Cette retraite n’en fut d’ailleurs pas une, car son activité, après cette date, ne fut nullement ralentie, tant avec les colloques de la Fondation Hugot du Collège de France (dont celui de mai 2013 qui lui fut consacré), qu’avec des voyages à l’étranger, des conférences, et encore d’innombrables publications. Parmi celles-ci je retiendrai tout particulièrement L’Alliance de la poésie et de la musique (2007).
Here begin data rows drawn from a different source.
Lemma entity_names_rib (p : RibParams) (rib : RibProfile.t) (i : number) :
  entity_names (rib_lines p (rib, i)) = Some (rib_names rib).
Proof.
  unfold rib_lines, entities_lines, rib_names. cbv zeta.
  change (["LINE"; "POLYLINE"]
          ++ repeat "VERTEX" (List.length (RibProfile.profile rib))
          ++ ["SEQEND"; "LINE"; "LINE"])%list
    with (["LINE"] ++ [] ++ [] ++ ["POLYLINE"]
          ++ repeat "VERTEX" (List.length (RibProfile.profile rib))
          ++ ["SEQEND"] ++ ["LINE"] ++ [] ++ [] ++ ["LINE"] ++ [] ++ [])%list.
  repeat (apply entity_names_app;
          [first [reflexivity | apply entity_names_vertices]|]).
  reflexivity.
Qed.

Lemma entity_names_entries (p : RibParams) (ribs : list RibProfile.t) (k : nat) :
  entity_names (flat_map (rib_lines p)
                  (combine ribs (map of_nat (seq k (List.length ribs)))))
  = Some (flat_map rib_names ribs).
Proof.
  revert k. induction ribs as [|rib ribs IH]; intros k; [reflexivity|].
  cbn [List.length seq map combine flat_map].
  apply entity_names_app; [apply entity_names_rib|apply IH].
Qed.

(** X15. The exported DXF reads back as a sequence of group code and value
    lines.  When no rib has an empty profile and the host prints numbers
    without line feeds, the entities of the document are, in order, the
    section and table markers of the prologue, then for every rib a LINE, a
    POLYLINE with one VERTEX per profile point closed by SEQEND, and two
    more LINEs, then ENDSEC and EOF. *)
Theorem exportDXF_entities (ribs : list RibProfile.t) (p : RibParams) :
  existsb no_points ribs = false ->
  exists dxf,
    exportDXF ribs p = Returns dxf
    /\ entity_names (split_lines "" dxf)
       = Some (prologue_names ++ flat_map rib_names ribs ++ epilogue_names)%list.
Proof.
  intros H. unfold exportDXF. cbv zeta. rewrite dxf_groups.
  unfold indexed at 1. rewrite existsb_indexed_from, H. cbn [bind].
  eexists; split; [reflexivity|].
  rewrite document_lines, split_lines_lines.
  - apply entity_names_app; [reflexivity|].
    apply entity_names_app; [apply entity_names_entries|reflexivity].
  - apply Forall_app; split; [repeat constructor|].
    apply Forall_app; split; [|repeat constructor].
    apply Forall_flat_map, Forall_forall. intros e _. apply rib_lines_clean.
Qed.

End DxfFacts.

Lemma exportDXF_entities_witness :
  exists dxf,
    exportDXF (fun _ => "1e+21") [rib_of 0 [pt 1 0; pt 2 72; pt 1 144]] small_params
    = Returns dxf
    /\ entity_names (split_lines "" dxf)
       = Some (prologue_names
               ++ flat_map rib_names [rib_of 0 [pt 1 0; pt 2 72; pt 1 144]]
               ++ epilogue_names)%list.
Proof.
  apply (@exportDXF_entities (fun _ => "1e+21")).
  - intros q. reflexivity.
  - reflexivity.
Defined.

(** ** A zero image scale *)

Lemma wrap_zero_scale (u : number) : (u / of_Z 0) %% of_Z 1 = NaN.
Proof.
  destruct u as [| | |q]; try reflexivity.
  unfold of_Z at 1, div.
  change (Qc_eqb (Q2Qc (inject_Z 0)) 0) with true. cbv iota.
  destruct (sign (Fin q)); reflexivity.
Qed.

Lemma sampleImageBrightness_zero_scale (img : Image.t) (u v : number) :
  sampleImageBrightness (Some img) u v (of_Z 0) = NaN.
Proof.
  unfold sampleImageBrightness. cbv zeta. rewrite !wrap_zero_scale. reflexivity.
Qed.

Lemma sample_depth_zero_scale (Math_sin Math_asin : number -> number)
  (img : Image.t) (p : RibParams) (ri t : number) :
  sample_depth Math_sin Math_asin (Some img) p ri (of_Z 0) t = NaN.
Proof.
  unfold sample_depth. cbv zeta. rewrite sampleImageBrightness_zero_scale.
  destruct (minDepth p); reflexivity.
Qed.



(** ** Control points of the L-shaped run *)

Lemma generateControlPointsLPath_explicit (Math_sin Math_asin : number -> number)
  (imageData : option Image.t) (p : RibParams) (ri totalPath scale : number) (m : Z) :
  Math_round (controlPoints p * (totalPath / height p)) = of_Z m -> (2 <= m)%Z ->
  generateControlPointsLPath Math_sin Math_asin imageData p ri totalPath scale
  = Returns (map (fun i : nat =>
                    {| x := sample_depth Math_sin Math_asin imageData p ri scale
                              (Fin (fraction i m));
                       y := Fin (fraction i m) * totalPath |})
                 (seq 0 (Z.to_nat m))).
Proof.
  intros Hm Hm2. unfold generateControlPointsLPath. cbv zeta.
  rewrite Hm, for_lt_of_Z.
  cbn [bind]. f_equal. rewrite map_map. apply map_ext. intros i.
  unfold of_nat. rewrite sub_of_Z, div_of_Z_Fin by lia. reflexivity.
Qed.

(** X17. The control points of the L-shaped run.  For an integer
    [controlPoints] between 2 and 1000, a wall height between 1 and 1000 and
    a path [totalPath] from [height] to 2000 long, the run gets at least
    [controlPoints] points; they start at position 0, end at [totalPath]
    exactly and their positions increase strictly. *)
Theorem generateControlPointsLPath_positions (Math_sin Math_asin : number -> number)
  (imageData : option Image.t) (p : RibParams) (ri scale : number) (c : Z)
  (h tp : Qc) :
  controlPoints p = of_Z c -> (2 <= c <= 1000)%Z ->
  height p = Fin h -> (1 <= h)%Qc -> (h <= Q2Qc (inject_Z 1000))%Qc ->
  (h <= tp)%Qc -> (tp <= Q2Qc (inject_Z 2000))%Qc ->
  exists m pts,
    (c <= m)%Z
    /\ generateControlPointsLPath Math_sin Math_asin imageData p ri (Fin tp) scale
       = Returns pts
    /\ List.length pts = Z.to_nat m
    /\ option_map y (nth_error pts 0) = Some (of_Z 0)
    /\ option_map y (nth_error pts (Z.to_nat m - 1)) = Some (Fin tp)
    /\ forall i a b, nth_error pts i = Some a -> nth_error pts (S i) = Some b ->
                     (y a <? y b) = true.
Proof.
  intros Hc Hc2 Hh Hh1 _ Htp _.
  assert (Hh0 : (0 < h)%Qc).
  { unfold Qclt, Qcle in *. change (this 0%Qc) with 0%Q.
    change (this 1%Qc) with 1%Q in Hh1. lra. }
  assert (Hcr0 : (0 <= tp - h)%Qc).
  { unfold Qcle in *. rewrite this_Qcminus. change (this 0%Qc) with 0%Q. lra. }
  assert (Etp : Fin h + Fin (tp - h)%Qc = Fin tp) by (unfold add; f_equal; ring).
  destruct (@round_scaled_ge c h (tp - h)%Qc) as [m [Em Hm]];
    [lia|assumption|assumption|].
  rewrite Etp in Em.
  assert (Hpos : (0 < tp)%Qc).
  { unfold Qclt, Qcle in *. change (this 0%Qc) with 0%Q in *. lra. }
  exists m. eexists. split; [assumption|]. split.
  { apply generateControlPointsLPath_explicit; [rewrite Hc, Hh; exact Em|lia]. }
  split; [rewrite length_map, length_seq; reflexivity|].
  split; [|split].
  - rewrite nth_error_map, nth_error_seq.
    destruct (Nat.ltb_spec 0 (Z.to_nat m)); [|lia].
    cbn [option_map y Nat.add]. rewrite fraction_first by lia.
    f_equal. unfold mul, of_Z. f_equal.
    change (Q2Qc (inject_Z 0)) with 0%Qc. ring.
  - rewrite nth_error_map, nth_error_seq.
    destruct (Nat.ltb_spec (Z.to_nat m - 1) (Z.to_nat m)); [|lia].
    cbn [option_map y Nat.add]. rewrite fraction_last by lia.
    f_equal. unfold mul. f_equal. ring.
  - intros i a b Ha Hb.
    rewrite nth_error_map, nth_error_seq in Ha, Hb.
    destruct (Nat.ltb_spec i (Z.to_nat m)); [|discriminate].
    destruct (Nat.ltb_spec (S i) (Z.to_nat m)); [|discriminate].
    cbn [option_map Nat.add] in Ha, Hb. inversion Ha; inversion Hb; subst a b.
    cbn [y]. unfold mul, lt. apply Qc_ltb_lt.
    apply Qcmult_lt_compat_r; [assumption|]. apply fraction_increasing. lia.
Qed.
Ce volume complète son immense dialogue entre la poésie et la peinture, depuis les essais réunis sous le titre L’Improbable, en 1959. Il a célébré et illustré ce qu’il a appelé « l’élan pur de la joie qui porte un être à chanter ». Il a eu, comme l’a écrit Stéphane Barsacq, « le génie de pratiquer une langue musicale toujours souple, variée, chantante, qui réconcilie savoir et désir dans un rythme élargi » (En présence d’Yves Bonnefoy, éd. du Corlevour, 2017).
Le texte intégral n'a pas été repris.